Sunday, November 18, 2018


President Trump is being criticized by both parties for his continued pledge that he will not cut Social Security and Medicare benefits. Liberals are frustrated because they so desperately want to run TV ads against Mr. Trump rolling grandma over the cliff in her wheelchair.

Conservatives complain that taking entitlements off the table means no real progress can be made in bringing down the debt and near trillion dollar deficits. They point to estimates of tens of trillions of dollars in unfunded liabilities in the old-age programs and the warning that both programs will be broke by 2034.

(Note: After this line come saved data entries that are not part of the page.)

Lemma build_spec self utcnow uuid4_hex api_key callback_uri path state :
  build_id_site_redirect_url self utcnow uuid4_hex api_key callback_uri path state
  = Return (redirect_url
      (jwt_encode
         (redirect_claims self utcnow uuid4_hex api_key callback_uri path state)
         (ApiKey.secret api_key) HS256)).
Proof.
  unfold build_id_site_redirect_url, urlencode1, redirect_url, redirect_claims.
  rewrite (quote_plus_safe (jwt_encode _ _ _)) by apply compact_url_safe.
  reflexivity.
Qed.

Lemma callback_token_redirect_url tok :
  url_safe tok = true -> callback_token (redirect_url tok) = Some tok.
Proof. intros H. by apply callback_token_query. Qed.

Lemma redirect_claims_lookup self utcnow uuid4_hex api_key callback_uri path state :
  let body := redirect_claims self utcnow uuid4_hex api_key callback_uri path state in
  body !! "aud" = None /\ body !! "exp" = None /\
  body !! "cb_uri" = Some (PStr callback_uri) /\
  body !! "path" = (if truthy path then Some path else None) /\
  body !! "state" = (if truthy state then Some state else None).
Proof.
  unfold redirect_claims.
  destruct (truthy path), (truthy state); by simplify_map_eq.
Qed.

(** The token of a redirect URL, loaded again. *)
Lemma load_redirect_token body key :
  load (jwt_encode body key HS256)
  = Some {| header := {[ "typ" := PStr "JWT"; "alg" := PStr "HS256" ]};
            payload := body;
            crypto := Hmac HS256 key
                        {[ "typ" := PStr "JWT"; "alg" := PStr "HS256" ]} body |}.
Proof. unfold jwt_encode. apply load_compact. Qed.

(** The handler turns every redirect URL away: the token that
    [build_id_site_redirect_url] signs has no [aud] claim. *)
Lemma handle_redirect_url self other now utcnow uuid4_hex api_key callback_uri
    path state st :
  handle_id_site_callback nonce_href other now
    (redirect_url
       (jwt_encode
          (redirect_claims self utcnow uuid4_hex api_key callback_uri path state)
          (ApiKey.secret api_key) HS256)) st
  = (Return None, st).
Proof.
  pose proof (callback_token_redirect_url _
    (compact_url_safe _ : url_safe (jwt_encode
       (redirect_claims self utcnow uuid4_hex api_key callback_uri path state)
       (ApiKey.secret api_key) HS256) = true)) as Htok.
  unfold callback_token in Htok. unfold_method. rewrite Htok. simpl.
  rewrite jwt_decode_unverified_encode. simpl. unfold dict_get.
  by destruct (redirect_claims_lookup self utcnow uuid4_hex api_key
                 callback_uri path state) as (-> & _).
Qed.
(** What a patch leaves of a node. *)
Lemma patch_node_Ok (x y : json) :
  patch x = Ok y ->
  y = x
  \/ exists (d p p' : gmap string json),
       x = JDict d /\ d !! "parameters" = Some (JDict p)
       /\ y = JDict (<["parameters" := JDict p']> d)
       /\ forall k : string, k ∉ WRITTEN -> p' !! k = p !! k.
Proof.
  unfold patch_node. destruct x as [| | | | |d]; try done.
  cbn [py_get mbind result_bind].
  assert (Hw : forall k key : string, key ∈ WRITTEN -> k ∉ WRITTEN -> key <> k)
    by (intros k key Hin Hnot ->; done).
  assert (Hset : forall (x y : json) (key : string) (value : json),
            key ∈ WRITTEN -> set_parameter x key value = Ok y ->
            exists (d p : gmap string json),
              x = JDict d /\ d !! "parameters" = Some (JDict p)
              /\ y = JDict (<["parameters" := JDict (<[key := value]> p)]> d)
              /\ forall k : string, k ∉ WRITTEN -> <[key := value]> p !! k = p !! k).
  { intros x0 y0 key value Hin (d0 & p0 & -> & Hd & ->)%set_parameter_Ok.
    exists d0, p0. repeat split; [done|]. intros k Hk.
    apply lookup_insert_ne. by apply Hw. }
  assert (Hrep : forall (y : json) (key old new : string),
            key ∈ WRITTEN -> replace_in_parameter (JDict d) key old new = Ok y ->
            y = JDict d
            \/ exists (d0 p p' : gmap string json),
                 JDict d = JDict d0 /\ d0 !! "parameters" = Some (JDict p)
                 /\ y = JDict (<["parameters" := JDict p']> d0)
                 /\ forall k : string, k ∉ WRITTEN -> p' !! k = p !! k).
  { intros y0 key old new Hin
      [->|(d0 & p0 & s & [= <-] & Hd & _ & _ & ->)]%replace_in_parameter_Ok;
      [by left|].
    right. eexists d, p0, _. repeat split; [done|]. intros k Hk.
    apply lookup_insert_ne. by apply Hw. }
  destruct (eq_str _ "Check Storage Paths").
  { intros (y1 & H1 & H2)%bind_Ok.
    apply Hset in H1 as (d1 & p1 & [= <-] & Hd1 & -> & Hk1); [|set_solver].
    apply Hset in H2 as (d2 & p2 & [= <-] & Hd2 & -> & Hk2); [|set_solver].
    rewrite lookup_insert_eq in Hd2. injection Hd2 as <-.
    right. eexists d, p1, _. split; [done|]. split; [done|].
    split; [by rewrite insert_insert_eq|].
    intros k Hk. by rewrite Hk2, Hk1. }
  destruct (eq_str _ "Generate Storage Path").
  { intros H1. apply Hset in H1 as (d1 & p1 & [= <-] & Hd1 & -> & Hk1); [|set_solver].
    right. by eexists d, p1, _. }
  destruct (eq_str _ "Get Storage Path ID").
  { intros H1. apply Hset in H1 as (d1 & p1 & [= <-] & Hd1 & -> & Hk1); [|set_solver].
    right. by eexists d, p1, _. }
  destruct (eq_str _ "Check Correspondent Exists"); [apply Hrep; set_solver|].
  destruct (eq_str _ "Create Correspondent"); [apply Hrep; set_solver|].
  intros [= <-]. by left.
Qed.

We support sensible market-based reforms that will reduce Medicare’s runaway costs and that will give young people a much better payback from the raw deal of Social Security. For the vast majority of those under age 35, the Social Security problem isn’t that benefits are going to be too high — but way, way too low given how much is going to be snatched from their paychecks over the next 30 or 40 years.

The threats of fiscal Armageddon, however, are fairly easily avoided however with one major policy objective: Faster economic growth. Mr. Trump has made this point, and so has his National Economic Council chairman, Larry Kudlow. They’re absolutely right.

What may surprise people is how little additional real GDP growth would be required to accomplish this.

The fiscal gloom among the bean counters is being driven by the absurdly low GDP growth forecasts. These tend to be the same economic pessimists — people like Larry Summers — who said Mr. Trump would never be able to achieve 3 percent to 4 percent growth and yet here we are.

The latest “Long-Term Budget Outlook” from the Congressional Budget Office forecasts real GDP growth of 1.90 percent, with the Social Security Trustees chiming in at 2.00 percent. If this is really the best America can do, then we should fire all the hoards of economists in Washington for malpractice.

It is true that real GDP growth was only about 1.9 percent under Presidents Bush and Obama, but the number was 3.8 percent under President Clinton, 3.7 percent under President Reagan and well over 3 percent for the 20th century as a whole (despite the Great Depression). Accordingly, the right name for the economic theory being pushed by the Keynesian/Progressive crowd is “secular stupidity.”

The next question is: What growth target will get the debt down? As shown in the graph, if GDP growth over the next 30 years were to average a mere 2.60 percent rather than 1.90 percent, the projected fiscal disaster vanishes. And, this includes Social Security and Medicare. The further we go out into the future with this higher growth target, the lower the debt levels become. This is because the compounding effect of faster growth far outpaces the pace of entitlement spending — even with the aging of the population.

Next, look what happens with 3 percent growth. Federal debt as a percent of GDP would be cut in half by 2048.

Some of our friends lecture us that “you can’t grow out of the Social Security and Medicare problem.” Nonsense. Higher GDP growth would raise real wages, and this would cause Social Security (but not Medicare) spending to rise. However, the average U.S. worker is 26 years away from retirement, and Social Security benefits become less generous as wages increase. In other words, the more money you make, the worse your return is from Social Security. This is why revenues from faster growth would overwhelm rising Social Security benefit costs.

What about the tens of trillions of dollars of unfunded liabilities in the retirement programs? Increasing GDP growth to 2.6 percent (from 1.9 percent) would increase total real ($2018) federal revenues over the next 75 years by 40 percent, or $255 trillion. At 3.00 percent growth, we would see an increase of 68 percent, or $450 trillion. These kinds of tidal waves of revenues will turn fiscal Armageddon into a fiscal salvation.

So faster economic growth should be the policy fixation of our elected officials. Anything that grows the economy faster today — like the tax cut — will pay off in spades over the decades to come. Higher growth now with greater productivity and innovation, means a higher living standard for Americans every year in the future and the prime beneficiaries of faster growth today are our children, grandchildren and their children.

Mr. Trump is a growth optimist and realist. During the 2016 campaign, candidate Trump promised that he could and would raise the growth rate. So far he has delivered. GDP growth for the first 7 quarters under Mr. Trump has averaged 2.8 percent, which is vastly higher than the 1.7 percent seen during the last 7 quarters under Mr. Obama.

Perhaps even more significant, GDP growth for the first three quarters after the Trump tax cuts took effect has averaged 3.2 percent, again vastly higher than the 1.6 percent in Mr. Obama’s last year. The growth response from the tax rate cuts has already added about $4 trillion to the Congressional Budget Office’s 10-year GDP estimate.

By the way, from 1995 to 2000 under President Clinton (and a Republican Congress) the budget deficit disappeared and turned into a surplus even as taxes were cut in 1997. That happened because of spending control and a burst of 4 percent growth that almost no one thought possible. The tidal wave of revenues overtook government outlays. That’s the formula we need now.

• Stephen Moore, a columnist for The Washington Times, is a senior fellow at the Heritage Foundation and the author with Arthur Laffer of “Trumponomics.” Louis Woodhill is a Texas-based economic analyst.